** Opening Extracted entries block **

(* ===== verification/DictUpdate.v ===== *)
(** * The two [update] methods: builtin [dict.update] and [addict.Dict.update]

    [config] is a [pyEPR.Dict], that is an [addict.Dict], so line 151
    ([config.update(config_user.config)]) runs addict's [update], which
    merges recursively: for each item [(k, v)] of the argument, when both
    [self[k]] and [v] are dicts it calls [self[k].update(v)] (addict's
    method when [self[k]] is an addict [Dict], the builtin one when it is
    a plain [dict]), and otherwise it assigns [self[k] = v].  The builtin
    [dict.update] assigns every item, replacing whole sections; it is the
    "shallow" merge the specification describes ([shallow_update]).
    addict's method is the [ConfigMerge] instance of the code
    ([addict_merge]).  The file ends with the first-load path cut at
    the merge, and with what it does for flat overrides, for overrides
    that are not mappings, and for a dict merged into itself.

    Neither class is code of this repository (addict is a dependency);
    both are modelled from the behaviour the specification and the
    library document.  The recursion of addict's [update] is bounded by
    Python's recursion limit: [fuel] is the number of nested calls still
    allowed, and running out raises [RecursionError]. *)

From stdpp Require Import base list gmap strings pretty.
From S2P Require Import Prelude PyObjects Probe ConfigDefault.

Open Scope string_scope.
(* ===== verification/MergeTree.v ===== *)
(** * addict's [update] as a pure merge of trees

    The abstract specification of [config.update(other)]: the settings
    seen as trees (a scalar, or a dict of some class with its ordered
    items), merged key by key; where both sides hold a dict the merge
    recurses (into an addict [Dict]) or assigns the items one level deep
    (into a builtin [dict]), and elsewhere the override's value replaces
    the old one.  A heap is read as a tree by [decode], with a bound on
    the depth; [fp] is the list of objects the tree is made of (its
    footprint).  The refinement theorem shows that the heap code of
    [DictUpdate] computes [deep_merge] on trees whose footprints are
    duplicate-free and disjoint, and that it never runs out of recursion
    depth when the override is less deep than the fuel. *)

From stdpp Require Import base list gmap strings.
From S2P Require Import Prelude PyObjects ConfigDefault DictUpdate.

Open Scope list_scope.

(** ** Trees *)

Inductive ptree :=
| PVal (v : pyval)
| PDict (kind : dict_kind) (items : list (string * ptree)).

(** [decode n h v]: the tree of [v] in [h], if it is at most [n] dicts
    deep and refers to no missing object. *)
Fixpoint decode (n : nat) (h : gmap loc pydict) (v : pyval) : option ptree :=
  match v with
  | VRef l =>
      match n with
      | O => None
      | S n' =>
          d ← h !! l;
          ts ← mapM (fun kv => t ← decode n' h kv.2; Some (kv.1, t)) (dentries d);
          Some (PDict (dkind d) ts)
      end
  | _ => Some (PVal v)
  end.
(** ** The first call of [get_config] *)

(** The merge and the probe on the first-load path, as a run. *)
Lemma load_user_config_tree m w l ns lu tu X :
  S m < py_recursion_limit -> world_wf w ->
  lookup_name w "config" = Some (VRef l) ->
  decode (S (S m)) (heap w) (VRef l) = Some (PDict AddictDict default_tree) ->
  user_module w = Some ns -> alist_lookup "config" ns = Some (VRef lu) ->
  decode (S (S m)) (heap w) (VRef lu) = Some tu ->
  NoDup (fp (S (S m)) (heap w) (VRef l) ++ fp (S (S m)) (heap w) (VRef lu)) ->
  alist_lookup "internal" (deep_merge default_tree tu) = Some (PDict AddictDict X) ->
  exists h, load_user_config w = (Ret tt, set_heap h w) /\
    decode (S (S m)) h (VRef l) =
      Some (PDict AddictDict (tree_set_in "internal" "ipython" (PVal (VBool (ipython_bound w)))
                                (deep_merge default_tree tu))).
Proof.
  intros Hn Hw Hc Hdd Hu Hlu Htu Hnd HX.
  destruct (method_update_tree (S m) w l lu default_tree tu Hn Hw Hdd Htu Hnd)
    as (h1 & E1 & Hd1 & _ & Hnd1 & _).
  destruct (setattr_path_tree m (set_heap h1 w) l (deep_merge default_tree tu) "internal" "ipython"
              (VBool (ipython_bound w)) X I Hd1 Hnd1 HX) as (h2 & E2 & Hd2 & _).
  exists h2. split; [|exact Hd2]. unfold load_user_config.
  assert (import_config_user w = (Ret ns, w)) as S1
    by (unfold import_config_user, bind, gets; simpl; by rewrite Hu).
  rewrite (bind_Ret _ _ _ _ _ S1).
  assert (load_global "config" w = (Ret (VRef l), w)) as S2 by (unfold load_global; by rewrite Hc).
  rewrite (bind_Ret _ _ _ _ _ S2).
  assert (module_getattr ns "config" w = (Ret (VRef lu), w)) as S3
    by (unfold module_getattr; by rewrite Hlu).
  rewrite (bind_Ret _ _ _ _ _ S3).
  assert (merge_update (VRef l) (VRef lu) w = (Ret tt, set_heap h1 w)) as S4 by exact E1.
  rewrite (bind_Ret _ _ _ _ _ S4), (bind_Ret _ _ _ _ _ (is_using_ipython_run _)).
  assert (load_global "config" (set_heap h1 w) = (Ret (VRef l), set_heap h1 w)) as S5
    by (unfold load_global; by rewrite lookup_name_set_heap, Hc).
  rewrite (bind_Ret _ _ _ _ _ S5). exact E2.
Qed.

** Closing Extracted entries block **
** Opening Extracted entries block **

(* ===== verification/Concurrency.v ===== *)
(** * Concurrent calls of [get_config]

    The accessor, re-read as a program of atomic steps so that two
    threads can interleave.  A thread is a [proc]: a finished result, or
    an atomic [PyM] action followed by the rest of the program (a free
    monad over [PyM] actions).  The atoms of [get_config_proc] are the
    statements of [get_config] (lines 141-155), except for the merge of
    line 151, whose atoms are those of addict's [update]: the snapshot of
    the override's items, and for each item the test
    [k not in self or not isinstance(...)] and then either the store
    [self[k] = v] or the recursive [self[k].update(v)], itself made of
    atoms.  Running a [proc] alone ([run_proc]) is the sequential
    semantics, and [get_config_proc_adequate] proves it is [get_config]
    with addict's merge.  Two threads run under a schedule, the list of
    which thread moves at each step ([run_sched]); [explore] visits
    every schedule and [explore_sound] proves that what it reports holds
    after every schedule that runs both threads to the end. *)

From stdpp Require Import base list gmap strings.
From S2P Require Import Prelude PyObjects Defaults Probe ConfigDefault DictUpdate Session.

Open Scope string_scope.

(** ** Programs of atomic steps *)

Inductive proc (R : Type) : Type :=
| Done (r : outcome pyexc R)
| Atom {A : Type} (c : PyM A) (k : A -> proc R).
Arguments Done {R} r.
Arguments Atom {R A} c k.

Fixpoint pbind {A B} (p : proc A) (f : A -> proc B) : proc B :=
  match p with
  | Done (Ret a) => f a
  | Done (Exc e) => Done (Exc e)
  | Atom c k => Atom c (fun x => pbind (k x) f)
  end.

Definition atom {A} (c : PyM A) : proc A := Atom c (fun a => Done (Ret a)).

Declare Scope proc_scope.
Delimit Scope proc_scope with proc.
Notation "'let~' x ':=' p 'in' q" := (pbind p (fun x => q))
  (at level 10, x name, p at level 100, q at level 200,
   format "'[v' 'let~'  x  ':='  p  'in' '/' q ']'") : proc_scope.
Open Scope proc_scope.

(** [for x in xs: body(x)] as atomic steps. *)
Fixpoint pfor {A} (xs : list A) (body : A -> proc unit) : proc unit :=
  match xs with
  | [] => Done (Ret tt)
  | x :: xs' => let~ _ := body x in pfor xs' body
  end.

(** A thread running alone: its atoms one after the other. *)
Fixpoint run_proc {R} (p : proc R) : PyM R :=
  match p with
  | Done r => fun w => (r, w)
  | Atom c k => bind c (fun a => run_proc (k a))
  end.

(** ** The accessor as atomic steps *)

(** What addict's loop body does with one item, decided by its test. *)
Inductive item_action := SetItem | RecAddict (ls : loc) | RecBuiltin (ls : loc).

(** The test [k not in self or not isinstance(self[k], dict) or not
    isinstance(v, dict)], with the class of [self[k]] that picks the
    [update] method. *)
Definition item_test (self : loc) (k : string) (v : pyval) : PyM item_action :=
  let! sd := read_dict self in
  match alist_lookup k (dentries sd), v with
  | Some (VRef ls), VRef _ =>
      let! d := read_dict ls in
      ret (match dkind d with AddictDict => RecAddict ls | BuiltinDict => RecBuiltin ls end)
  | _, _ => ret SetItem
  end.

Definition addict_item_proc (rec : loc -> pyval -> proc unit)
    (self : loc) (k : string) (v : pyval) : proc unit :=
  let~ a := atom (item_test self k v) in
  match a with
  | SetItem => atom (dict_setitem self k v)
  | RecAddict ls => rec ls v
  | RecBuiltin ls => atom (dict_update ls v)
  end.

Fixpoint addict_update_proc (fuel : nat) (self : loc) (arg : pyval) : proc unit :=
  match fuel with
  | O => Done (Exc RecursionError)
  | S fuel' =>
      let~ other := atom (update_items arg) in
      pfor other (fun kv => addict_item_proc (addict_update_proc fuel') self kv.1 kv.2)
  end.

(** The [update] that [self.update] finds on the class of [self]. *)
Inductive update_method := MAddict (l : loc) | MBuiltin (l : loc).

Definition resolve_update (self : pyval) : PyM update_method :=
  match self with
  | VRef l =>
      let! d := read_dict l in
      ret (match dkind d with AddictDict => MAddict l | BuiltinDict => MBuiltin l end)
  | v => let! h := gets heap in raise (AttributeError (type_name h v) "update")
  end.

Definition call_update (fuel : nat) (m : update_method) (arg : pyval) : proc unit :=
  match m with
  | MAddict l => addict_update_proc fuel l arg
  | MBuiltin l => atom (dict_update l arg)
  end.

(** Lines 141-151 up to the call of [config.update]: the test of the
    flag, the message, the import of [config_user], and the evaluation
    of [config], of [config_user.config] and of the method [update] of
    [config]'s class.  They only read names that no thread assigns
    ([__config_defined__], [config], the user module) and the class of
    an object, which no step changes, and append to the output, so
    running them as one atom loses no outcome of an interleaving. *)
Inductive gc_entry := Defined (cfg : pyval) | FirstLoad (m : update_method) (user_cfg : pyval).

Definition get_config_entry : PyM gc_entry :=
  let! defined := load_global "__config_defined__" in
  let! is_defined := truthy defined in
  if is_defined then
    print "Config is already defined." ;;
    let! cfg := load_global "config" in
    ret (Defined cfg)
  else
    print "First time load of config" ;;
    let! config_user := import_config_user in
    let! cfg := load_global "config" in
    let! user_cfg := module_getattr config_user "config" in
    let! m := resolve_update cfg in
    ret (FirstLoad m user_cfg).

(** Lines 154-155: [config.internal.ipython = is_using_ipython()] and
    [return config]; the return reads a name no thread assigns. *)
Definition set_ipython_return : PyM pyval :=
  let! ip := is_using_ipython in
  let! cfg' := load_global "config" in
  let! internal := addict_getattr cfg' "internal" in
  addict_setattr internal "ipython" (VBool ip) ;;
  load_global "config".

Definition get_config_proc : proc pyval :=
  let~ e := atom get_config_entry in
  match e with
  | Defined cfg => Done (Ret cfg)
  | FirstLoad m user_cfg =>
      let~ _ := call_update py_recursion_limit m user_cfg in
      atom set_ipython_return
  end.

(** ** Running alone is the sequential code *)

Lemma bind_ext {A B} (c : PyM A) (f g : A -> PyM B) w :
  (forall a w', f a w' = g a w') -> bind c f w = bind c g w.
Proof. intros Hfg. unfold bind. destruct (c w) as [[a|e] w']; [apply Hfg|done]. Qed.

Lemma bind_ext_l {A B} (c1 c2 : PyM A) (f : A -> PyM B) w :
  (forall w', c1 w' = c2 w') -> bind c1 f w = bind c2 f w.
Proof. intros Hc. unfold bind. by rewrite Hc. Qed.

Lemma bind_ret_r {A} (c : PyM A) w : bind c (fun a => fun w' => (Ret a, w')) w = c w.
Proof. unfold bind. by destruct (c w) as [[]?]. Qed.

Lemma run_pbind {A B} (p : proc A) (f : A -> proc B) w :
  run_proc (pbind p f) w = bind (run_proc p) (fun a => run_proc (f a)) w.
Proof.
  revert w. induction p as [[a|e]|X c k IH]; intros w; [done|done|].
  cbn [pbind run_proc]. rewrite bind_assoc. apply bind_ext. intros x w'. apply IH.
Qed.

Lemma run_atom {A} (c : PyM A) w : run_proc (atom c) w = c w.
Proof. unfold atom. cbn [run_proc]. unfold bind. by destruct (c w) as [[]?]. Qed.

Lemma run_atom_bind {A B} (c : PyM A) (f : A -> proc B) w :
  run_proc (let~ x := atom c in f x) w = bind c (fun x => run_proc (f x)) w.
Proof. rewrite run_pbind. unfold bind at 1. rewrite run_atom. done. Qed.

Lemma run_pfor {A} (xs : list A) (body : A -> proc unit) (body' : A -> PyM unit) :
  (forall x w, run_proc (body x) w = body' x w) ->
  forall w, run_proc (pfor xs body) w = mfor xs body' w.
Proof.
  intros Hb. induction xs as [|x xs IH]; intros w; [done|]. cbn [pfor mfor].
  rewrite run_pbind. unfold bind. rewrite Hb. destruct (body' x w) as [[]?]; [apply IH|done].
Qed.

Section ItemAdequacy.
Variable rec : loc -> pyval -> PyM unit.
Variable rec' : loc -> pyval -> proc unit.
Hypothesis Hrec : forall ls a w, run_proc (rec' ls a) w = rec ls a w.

** Closing Extracted entries block **

▸ Task details
Copy verbatim, from the listing above, each line from the one containing "a plain [dict]), and" down to the one containing "the merge, and", inclusive.

▸ Solution to the exercise
    a plain [dict]), and otherwise it assigns [self[k] = v].  The builtin
    [dict.update] assigns every item, replacing whole sections; it is the
    "shallow" merge the specification describes ([shallow_update]).
    addict's method is the [ConfigMerge] instance of the code
    ([addict_merge]).  The file ends with the first-load path cut at
    the merge, and with what it does for flat overrides, for overrides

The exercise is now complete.